ISLAMABAD: Federal Minister for Human Rights Dr Shireen Mazari on Monday criticised the Foreign Office for being outmoded and failing to complement her efforts for highlighting human rights abuses in India-held Kashmir at the international forums.
Speaking at a seminar on ‘Human Rights Diplomacy’ organised by the Ministry of Human Rights, Ms Mazari said the international order was now being run through an increasing number of treaties and conventions, to which most of the countries, including Pakistan, had acceded.
She regretted that the FO had not kept pace with change and there was a hidebound refusal to realise the changing nature of diplomacy.
There are seven international human rights conventions to which Pakistan is party — International Covenant on Civil and Political Rights, International Covenant on Economic, Social and Cultural Rights, Convention against Torture, Convention on the Elimination of all Forms of Discrimination Against Women, Convention on the Rights of Persons with Disabilities, Convention on the Rights of the Child and The International Convention on the Elimination of All Forms of Racial Discrimination.
Mazari says Foreign Office has not kept pace with change
Pakistan, she noted, had benefited by committing to fulfil obligations under these conventions like preferential trade agreement with the European Union, but still the FO did not acknowledge the centrality of human rights diplomacy in inter-state relations. One of the obvious consequences of the FO not giving due importance to human rights, she maintained, were missed opportunities to fully expose rights abuses by India in the occupied valley.
The human rights minister pointed out that after India’s annexation of occupied Kashmir on Aug 5, she wrote letters to the UN High Commissioner for Human Rights on use of cluster bombs by India across the LoC; 18 HR special procedures mandate holders; and United Nations Office for the Coordination of Humanitarian Affairs seeking a humanitarian corridor under international humanitarian law for the people of the occupied valley. Similarly, she said, she highlighted violations of UNSC Resolution 1325 by India and its use of rape as a weapon of war.
However, she regretted, there was then no follow-up by the FO.
“Had there been a greater awareness of these (precedents), we could have lobbied for seeking an advisory opinion (of ICJ) through UNGA on Indian annexation of occupied Kashmir,” she added.
Dr Mazari recommended an overhaul of the foreign policy infrastructure to align it with modern-day requirements. She further called for thematic emphasis on human rights diplomacy. This, she maintained, would also deal with selective application of human rights by a few countries.
The human rights minister also criticised western countries, which claim to be standard-bearers of human rights, for ignoring the excesses by Indian troops in occupied Kashmir.

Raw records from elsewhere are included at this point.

Lemma SUnionStore_agrees dst ks : pure_agrees (fun t => SUnionStore t dst ks).
Proof using Type.
  intros t t' s s' Ht Ht' HR. unfold SUnionStore. rewrite (agree_setUnion _ _ HR t t' Ht Ht').
  destruct (setUnion t ks s); (split; [done|]); [by apply agree_storeMembers|done].
Qed.

Lemma SDiffStore_agrees dst ks : pure_agrees (fun t => SDiffStore t dst ks).
Proof using Type.
  intros t t' s s' Ht Ht' HR. unfold SDiffStore. rewrite (agree_setDiff _ _ HR t t' Ht Ht').
  destruct (setDiff t ks s); (split; [done|]); [by apply agree_storeMembers|done].
Qed.

(** Sorted sets. *)

Lemma ZAdd_agrees k ms nx xx gt lt ch : pure_agrees (fun t => ZAdd t k ms nx xx gt lt ch).
Proof using Type.
  intros t t' s s' Ht Ht' HR. unfold ZAdd, zscores. rewrite (agree_typeOf _ _ HR t t' Ht Ht').
  case_decide; [done|]. agree_fields HR. destruct (zaddLoop _ _ _ _ _ _ _) as [n sc].
  split; [done|]. cbn [snd]. eauto with agree.
Qed.

Lemma ZIncrBy_agrees k x m : pure_agrees (fun t => ZIncrBy t k x m).
Proof using Type.
  intros t t' s s' Ht Ht' HR. unfold ZIncrBy, zscores. rewrite (agree_typeOf _ _ HR t t' Ht Ht').
  case_decide; [done|]. agree_fields HR. split; [done|]. cbn [snd]. eauto with agree.
Qed.

Lemma agree_putZSet k sc s s' : agree s s' -> agree (putZSet k sc s) (putZSet k sc s').
Proof using Type.
  intros HR. unfold putZSet. agree_fields HR.
  pose proof (agree_set_zsets (<[k := mkZset sc]> (zsets s)) _ _ HR) as HR1.
  case_decide; [|done]. unfold dropZSet. agree_fields HR1.
  exact (agree_clearExpiry k _ _ (agree_set_zsets _ _ _ HR1)).
Qed.
#[local] Hint Resolve agree_putZSet : agree.

Lemma ZRem_agrees k ms : pure_agrees (fun t => ZRem t k ms).
Proof using Type.
  intros t t' s s' Ht Ht' HR. unfold ZRem. rewrite (agree_getZSet _ _ HR t t' Ht Ht').
  destruct (getZSet t k s) as [[z|]|e]; [|done..]. destruct (zremLoop ms _) as [n sc].
  split; [done|]. cbn [snd]. eauto with agree.
Qed.

Lemma zpop_agrees from k n : method_agrees (fun t => zpop from t k n).
Proof using Type.
  intros t t' s s' b s1 Ht Ht' HR. unfold zpop. rewrite (agree_getZSet _ _ HR t t' Ht Ht').
  destruct (getZSet t k s) as [[z|]|e]; try (intros [= <- <-]; eauto; fail).
  case_decide; [intros [= <- <-]; eauto|]. case_match; [done|].
  intros [= <- <-]. eauto 6 with agree.
Qed.

Lemma agree_zunionLoop t t' ks i ws agg acc s s' :
  reading t -> reading t' -> agree s s' ->
  zunionLoop t' ks i ws agg acc s' = zunionLoop t ks i ws agg acc s.
Proof using Type.
  intros Ht Ht' HR. revert i acc. induction ks as [|k ks IH]; intros i acc; cbn; [done|].
  rewrite (agree_getZSet _ _ HR t t' Ht Ht'). destruct (getZSet t k s) as [[z|]|]; done || apply IH.
Qed.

Minister for Planning and Development Asad Umar too underscored the need for making human rights a central pillar of the foreign policy formulation and execution. He said it was important not just to speak up about issues that were close to “our heart, but against all human rights violations wherever they are occurring”.
He said Prime Minister Imran Khan strongly believed in morality in foreign policy and supporting the right thing.
The Kashmir dispute, he said, had several dimensions, but the predominant one was that of human rights and that was how the PTI government was dealing with it.
Former Foreign Secretary Aizaz Chaudhry, who is currently director general of the Institute of Strategic Studies, Islamabad, said that while there had been positives about promotion of human rights, at the same time this pretext had been negatively used to malign opponents for browbeating them and in other cases grave violations were ignored because of geo-political compulsions.
Mr Chaudhry observed that Pakistan too had been a victim of international maligning in the name of human rights, when western countries used issues like blasphemy, minority rights, child labour, and death penalty to questioning its human rights record.